Der Geist des "Imagine"-John Lennon schwebt über "Forever", allerdings nicht konsequent, sondern nur ansatzweise, so dass es dem Song letztendlich an Straffheit und Durchschlagskraft fehlt, wenn er auch gute Ansätze für eine hymnische Ballade zeigt.
"My Life" ist im Grunde genommen hinsichtlich der Melodieführung so einfach gestrickt wie ein Kinderlied. Die Musiker machen sich diesen unschuldigen Ablauf zu Nutze, um einen sympathischen Eindruck zu hinterlassen. Das wäre allerdings nachhaltiger über packend-zündende Refrains und eine prickelnde Melodie gelungen.

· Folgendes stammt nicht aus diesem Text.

Lemma engagement_score_spec_witness :
  calculate_engagement_score (mkEmotionDetector 30 ["Happy"; "Neutral"; "Sad"]%string)
  = Py.round (engagement_formula ["Happy"; "Neutral"; "Sad"]%string) 2.
Proof.
  apply (proj1 engagement_score_spec
               (mkEmotionDetector 30 ["Happy"; "Neutral"; "Sad"]%string)).
  discriminate.
Defined.

(** The score is not the clamped formula itself: for the window
    [Happy, Neutral, Neutral] the formula gives 200/3 and the code returns
    66.67. *)
Lemma engagement_score_is_rounded :
  let self := mkEmotionDetector 30 ["Happy"; "Neutral"; "Neutral"]%string in
  emotion_history self <> []
  /\ engagement_formula (emotion_history self) == 200 # 3
  /\ calculate_engagement_score self == 66.67
  /\ ~ (calculate_engagement_score self == engagement_formula (emotion_history self)).
Proof.
  vm_compute. repeat split; discriminate.
Qed.

End EmotionFacts.

(* ===================================================================== *)
(** ** Detection stability                                                *)
(* ===================================================================== *)

Section TrackerFacts.
Import Tracker.

Implicit Types (self : AttendanceTracker) (u : string) (ops : list Op).

Lemma state_of_detect self u (d : bool) :
  state_of (apply_op self (Detect u d)) u
  = if d then on_detected self (state_of self u) else on_missed self (state_of self u).
Proof.
  unfold state_of, apply_op, update_detection. simpl.
  rewrite lookup_insert_eq. reflexivity.
Qed.

Lemma state_of_detect_other self u u' (d : bool) :
  u' <> u -> state_of (apply_op self (Detect u' d)) u = state_of self u.
Proof.
  intros Hne. unfold state_of, apply_op, update_detection. simpl.
  rewrite lookup_insert_ne by exact Hne. reflexivity.
Qed.

Lemma state_of_next_frame self u :
  state_of (apply_op self NextFrame) u = state_of self u.
Proof. reflexivity. Qed.

Lemma apply_op_thresholds self (o : Op) :
  detection_threshold (apply_op self o) = detection_threshold self
  /\ detection_cooldown (apply_op self o) = detection_cooldown self.
Proof. destruct o; split; reflexivity. Qed.

(** A call that is not a miss of [u] keeps [u] stable, and counts a
    sighting when it is one. *)
Lemma step_not_miss self u (o : Op) :
  is_miss u o = false ->
  let st := state_of self u in
  let st' := state_of (apply_op self o) u in
  (is_stable st = true -> is_stable st' = true)
  /\ (is_sighting u o = true ->
      consecutive_detections st' = consecutive_detections st + 1
      /\ (detection_threshold self <= consecutive_detections st + 1 -> is_stable st' = true))
  /\ (is_sighting u o = false -> st' = st).
Proof.
  intros Hm. destruct o as [u' d|]; cbv zeta.
  - destruct (decide (u' = u)) as [->|Hne].
    + destruct d; [|simpl in Hm; rewrite bool_decide_eq_true_2 in Hm by reflexivity;
                    discriminate].
      rewrite (state_of_detect self u true).
      unfold is_sighting. rewrite bool_decide_eq_true_2 by reflexivity.
      unfold on_detected; simpl. repeat split.
      * intros ->. destruct (_ <=? _); reflexivity.
      * intros Hle. destruct (Z.leb_spec (detection_threshold self)
                                         (consecutive_detections (state_of self u) + 1));
          [reflexivity|lia].
      * discriminate.
    + rewrite (state_of_detect_other self u u' d Hne).
      assert (is_sighting u (Detect u' d) = false) as Hs
          by (destruct d; simpl; [apply bool_decide_eq_false_2; exact Hne|reflexivity]).
      rewrite Hs. repeat split; auto; discriminate.
  - rewrite state_of_next_frame. repeat split; auto; discriminate.
Qed.

Lemma stable_after_sightings u ops : forall self,
  forallb (fun o => negb (is_miss u o)) ops = true ->
  (is_stable (state_of self u) = true
   \/ (0 <= consecutive_detections (state_of self u)
       /\ (0 < sightings u ops)%nat
       /\ detection_threshold self
          <= consecutive_detections (state_of self u) + Z.of_nat (sightings u ops))) ->
  is_stable (state_of (run self ops) u) = true.
Proof.
  induction ops as [|o ops IH]; intros self Hnm H; simpl.
  - destruct H as [H|(_ & H & _)]; [exact H|]. unfold sightings in H. simpl in H. lia.
  - simpl in Hnm. apply andb_true_iff in Hnm. destruct Hnm as [Ho Hnm].
    apply negb_true_iff in Ho.
    destruct (step_not_miss self u o Ho) as (Hkeep & Hsight & Hsame).
    apply IH; [exact Hnm|].
    destruct (apply_op_thresholds self o) as [-> _].
    destruct H as [H|(Hc & Hpos & Hthr)]; [left; apply Hkeep, H|].
    unfold sightings in *. simpl in Hpos, Hthr.
    destruct (is_sighting u o) eqn:Es.
    + destruct (Hsight eq_refl) as [Hcnt Hst]. simpl in Hpos, Hthr.
      destruct (Z_le_gt_dec (detection_threshold self)
                            (consecutive_detections (state_of self u) + 1)) as [Hle|Hgt].
      * left. apply Hst, Hle.
      * right. rewrite Hcnt. repeat split; lia.
    + right. rewrite (Hsame eq_refl). repeat split; assumption.
Qed.
(** X5: on a well-formed buffer whose filled ranges lie within its
    resident blocks they still do after a [slice], after a [copyFrom] that
    throws, and after a [copyFrom] of a non-empty source whose range lies
    inside the buffer and touches no more blocks than the limit allows. *)
Theorem filled_stays_in_resident_blocks vb :
  wellFormed vb -> filledInResident vb ->
  (forall s e vb',
     finalState (slice s e vb) = Some vb' -> filledInResident vb') /\
  (forall source o e vb',
     copyFrom source o vb = Throw e vb' -> filledInResident vb') /\
  (forall source o,
     0 <= o -> source <> [] -> o + byteLengthOf source <= byteLength vb ->
     fitsBlocks vb o (byteLengthOf source) ->
     exists vb', copyFrom source o vb = Ok tt vb' /\ filledInResident vb').
Proof.
  intros Hwf Hinv. split; [|split].
  - intros s e vb' Hfin. apply (slice_filledInResident vb s e vb' Hwf Hinv Hfin).
  - intros source o e vb' Hthrow.
    apply (copyFrom_throw_filledInResident vb source o e vb' Hwf Hinv Hthrow).
  - intros source o Ho Hne Hend Hfit.
    apply (copyFrom_fits_filledInResident vb source o Hwf Hinv Ho);
      [|assumption|assumption].
    unfold byteLengthOf. destruct source; [congruence|]. simpl. lia.
Qed.

Lemma filled_stays_in_resident_blocks_witness :
  exists vb',
    copyFrom (replicate 20 x01) 5 (new 30 (Some 10) (Some 3)) = Ok tt vb' /\
    filledInResident vb'.
Proof.
  destruct (filled_stays_in_resident_blocks (new 30 (Some 10) (Some 3)))
    as (_ & _ & Hfit).
  - apply new_wellFormed; lia.
  - apply new_filledInResident.
  - apply Hfit.
    + lia.
    + discriminate.
    + vm_compute. discriminate.
    + reflexivity.
Defined.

Die orchestrale Feinjustierung von "Our Love" lässt den Track wie ein Outtake von ABC`s "The Lexicon Of Love" erscheinen. Die Noten sind von einem mondänen Fluidum umgeben, so dass diese Teenager-Sinfonie eine zeitlose Eleganz erhält.
In seiner Unbefangenheit wirkt "Going Places" naiv-kalkuliert. Das Lied besitzt zwar keinen großen Tiefgang, kann aber aufgrund seiner unverstellten Arglosigkeit als freundlicher Ausblick gelten.
"Melody" fasst die Konzeption der Tracks von "Forever Melodies" sinnvoll zusammen: Klarheit, Freundlichkeit und Optimismus spielen hier die Hauptrolle und wer kann in diesen verwirrenden Zeiten nicht eine unbeschwerte, aufmunternde Auszeit gebrauchen!

Wer Easy Listening nicht als Schimpfwort empfindet und gerne zwischen Feingeist und Schmalz unterscheidet, wer das Besondere am Sound von Burt Bacharach und The Carpenters erkannt und schätzen gelernt hat und wer aktuelle Bands wie Young Gun Silver Fox oder Zervas & Pepper mag, der wird auch einige Songs von "Forever Melodies" gerne in seine Playlist aufnehmen. 

Kids Return haben durchaus das Potential, die Nachfolge solcher aus den 1960ern stammenden, erfinderisch-ästhetisch klingenden Ensembles wie The Association, Harpers`s Bizarre oder Left Banke anzutreten, sie sollten sich aber vor der kommerziellen Versuchung in Acht nehmen, sich an den seichten, aber gut verkäuflichen Sounds von Supertramp oder Electric Light Orchestra zu orientieren. Dadurch büßen sie ganz schnell ihren besonderen mild-verführerischen Charme ein, anstatt ihre besonnene Lieblichkeit zu kultivieren und geschmeidig zu transportieren. Das nächste Werk wird den Weg des Duos offenbaren: Geht er in die Anpassung oder führt er zu vermehrter Eigenständigkeit?